Geneticists have been sequencing a variety of tumors of different types, but the effort on prostate tumors introduces a new level of complexity. For each of the tumors, the researchers sequenced not only the genome of the tumor itself, but also the genome obtained from white blood cells of the patient so they they could identify any changes that had occurred. That produced a tremendous amount of data. If the data for each genome were presented in the form of a printed telephone book, noted Dr. Jonathan W. Simons, president and chief executive of the Prostate Cancer Foundation in Santa Monica, it would form a book 35 feet high.
The team found a median of 3,866 so-called point mutations in each tumor -- that is, single base changes in the roughly 3 billion bases that make up the human genome. That is about the same number that appear in acute myeloid leukemia and breast cancer, but only about one-tenth of the number found in small cell lung cancer and melanoma. Many of these single-gene changes are undoubtedly simply "passenger" changes that play no role in tumor formation, but others are likely to be driving forces in tumor growth. Identifying which are which will become more easy when more tumors are sequenced, Berger said.
But what really surprised the researchers, said geneticist Levi Garraway, a co-author from the Dana-Farber Cancer Institute, was the wholesale shuffling of large segments of the genomes, with relatively big chunks of DNA broken out from one site and reinserted elsewhere.

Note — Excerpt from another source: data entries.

(** The duration a timer restarts from in its current mode. *)
Definition duration (t : TimerState) : Z := mode_duration (mode t) (customTime t).

(** C11: [switchMode] from any state resets the countdown to the new
    mode's duration, stops the timer and silences the alarm. *)
Theorem switchMode_spec m t a :
  let '(t', a') := switchMode m t a in
  mode t' = m /\ timeLeft t' = mode_duration m (customTime t) /\
  customTime t' = customTime t /\ isActive t' = false /\ isAlarmRinging t' = false /\
  endTimeRef t' = None /\ audio_playing a' = false /\ audio_at_start a' = true.
Proof.
  unfold switchMode, stopAlarm. simpl. audio_simpl. by repeat split.
Qed.

(** C15: [resetTimer] restores the current mode's duration, stops the timer
    and silences the alarm. *)
Theorem resetTimer_spec t a :
  let '(t', a') := resetTimer t a in
  mode t' = mode t /\ timeLeft t' = duration t /\ customTime t' = customTime t /\
  isActive t' = false /\ isAlarmRinging t' = false /\ endTimeRef t' = None /\
  audio_playing a' = false /\ audio_at_start a' = true.
Proof.
  unfold resetTimer, stopAlarm, duration. simpl. audio_simpl. by repeat split.
Qed.

(** While the alarm rings, the primary control only dismisses it. *)
Lemma toggle_ringing_eq now t a :
  isAlarmRinging t = true -> toggleTimer now t a = stopAlarm t a.
Proof. intros Hr. unfold toggleTimer. by rewrite Hr. Qed.

(** From [00:00] the primary control re-arms the mode's duration, or does
    nothing when that duration is not positive. *)
Lemma toggle_from_zero_eq now t a :
  isAlarmRinging t = false -> isActive t = false -> timeLeft t = 0 ->
  toggleTimer now t a =
    if duration t <=? 0 then (t, a)
    else ({| mode := mode t; timeLeft := duration t; customTime := customTime t;
             isActive := true; isAlarmRinging := false;
             endTimeRef := Some (now + duration t * 1000); timerRef := timerRef t |}, a).
Proof. intros Hr Ha Hz. unfold toggleTimer, duration. rewrite Hr, Ha, Hz. done. Qed.

(** Otherwise it starts or pauses: a start anchors the end instant
    [timeLeft] seconds after [now], a pause drops it. *)
Lemma toggle_start_pause_eq now t a :
  isAlarmRinging t = false -> (isActive t = true \/ timeLeft t <> 0) ->
  toggleTimer now t a =
    ({| mode := mode t; timeLeft := timeLeft t; customTime := customTime t;
        isActive := negb (isActive t); isAlarmRinging := false;
        endTimeRef := if isActive t then None else Some (now + timeLeft t * 1000);
        timerRef := timerRef t |}, a).
Proof.
  intros Hr Hcase. unfold toggleTimer. rewrite Hr.
  destruct (isActive t), (Z.eqb_spec (timeLeft t) 0); naive_solver.
Qed.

The team found more than 100 such rearrangements, far more than had been observed in any other form of cancer studied so far. "Not only were they much more common than one might have imagined, but there were certain patterns," Garraway said. "It's important for prostate cancer, but it might be telling us something fundamental about how cancer genomes become messed up in the first place."

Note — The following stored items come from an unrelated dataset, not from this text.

(* ===== verification/AlarmRun.v ===== *)
(** * The settings dialog as a transition system

    The events the view of App.jsx dispatches to the alarm settings: the
    settings button (line 305), the close button and the overlay (lines
    587-593), a click on an alarm of the list (lines 603 and 612), its
    delete button (lines 617-620), the file input (line 635) and the
    [onload] of a reader it started.  [enabled] is what the view offers:
    the controls of the dialog exist only while it is open, and only the
    listed alarms can be clicked.  An event runs its handler, then the
    render commits the effects of lines 69-88 ([Alarms.commit_alarms]).
    An event whose commit throws (a [setItem] over the quota) is no step:
    React unmounts the component ([alarm_throws], and [App] for what the
    unmount leaves); the worlds reachable from a mount are those of a
    mounted component.

    The invariant [alarm_inv] of every such world says that the storage
    holds the state and fits the quota, that the selection names the
    default sound or a listed alarm, and that the audio element holds the
    selected sound. *)

From S2P Require Import Prelude Format Audio Json Alarms.
From Stdlib Require Import Ascii.
Open Scope Z_scope.
Import Alarms.

Module AlarmRun.

Inductive AEvent :=
  | AOpen
  | AClose
  | ASelect (k : string)
  | ADelete (k : string)
  | AFile (f : option File)
  | ALoad (now : Z) (k : nat).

Several of the tumors, for example, contained rearrangements that interfered with the activity of genes that are known to suppress tumor formation. Drugs that replace the activity of these genes are now under study and might be appropriate in prostate cancer therapy. Several other rearrangments also suggest potential therapies that have not yet been tried for prostate cancer.

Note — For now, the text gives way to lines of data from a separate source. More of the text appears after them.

(** * Material shader replacer: node-graph rewriting and reconnection

    A shallow embedding of the add-on's engine (node_config.py, cache.py,
    error_handler.py, operators.py, the update callbacks of properties.py)
    and the properties proved about it.

    Conventions of the embedding
    - Python strings are [string]s holding the UTF-8 bytes of the text.
      Substring tests on UTF-8 bytes agree with substring tests on code
      points.  [lower] and [strip] work on the code points, with the tables
      of Unicode 14.0 that the Python of Blender 4.3 uses.
    - Host objects (nodes, sockets, links) are compared by identity in the
      source.  A node carries a host identity [node_id]; a socket is the pair
      of its node and its position in that node's [inputs] or [outputs].
    - The score of [_find_best_input_socket] is a float in the source.  Every
      product it forms (0.8 and 0.6 times a table value) is an integer-valued
      double, so the score is modelled exactly, in tenths, as an integer. *)

From Stdlib Require Import ZArith String Ascii List Bool Lia DecimalString.
From stdpp Require Import base strings list gmap.

Open Scope string_scope.
Open Scope list_scope.
Open Scope Z_scope.

(** ** Text primitives *)

(** *** Code points

    [code_points] reads the UTF-8 bytes of a text back into its code points,
    [utf8] writes them.  A byte that begins no well-formed sequence (no
    Python string has one) stands alone as 0xDC00 + byte, which [utf8]
    writes back as that byte, so [utf8 (code_points s) = s] for every [s]. *)

Definition byte (c : ascii) : N := N_of_ascii c.

Definition between (a c b : N) : bool := ((a <=? c) && (c <=? b))%N.

Definition continuation (c : ascii) : bool := between 0x80 (byte c) 0xBF.

Definition code_point2 (b0 b1 : ascii) : N :=
  ((byte b0 - 0xC0) * 64 + (byte b1 - 0x80))%N.

Definition code_point3 (b0 b1 b2 : ascii) : N :=
  ((byte b0 - 0xE0) * 4096 + (byte b1 - 0x80) * 64 + (byte b2 - 0x80))%N.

Each genome took less than three months to sequence and cost about $25,000, Berger said, a far cry from the years and billions of dollars that were required to sequence the first human genome a decade ago. In a best case now, he said, the analysis could be performed in two to three weeks and cost less than $20,000, and he thinks the cost could come down to less than $5,000 in a couple of years. Moreover, as researchers sequence more tumor genomes and identify what they call hotspots of genetic variation, it may not be necessary to sequence the whole genome of a patient's tumor, but only selected regions, which would reduce the cost even further.
All of the tumors sequenced so far have been from patients with high-risk tumors, so the team is not yet able to differentiate between aggressive and benign tumors. "It may well be that indolent tumors have much quieter genomes," Garraway said. "It raises the intriguing possibility that, if we were to apply this more widely, given the richness of the patterns we are seeing, there might be features we could sort out that would tell us [which tumors] are going to remain quiet and which are going to be bad actors."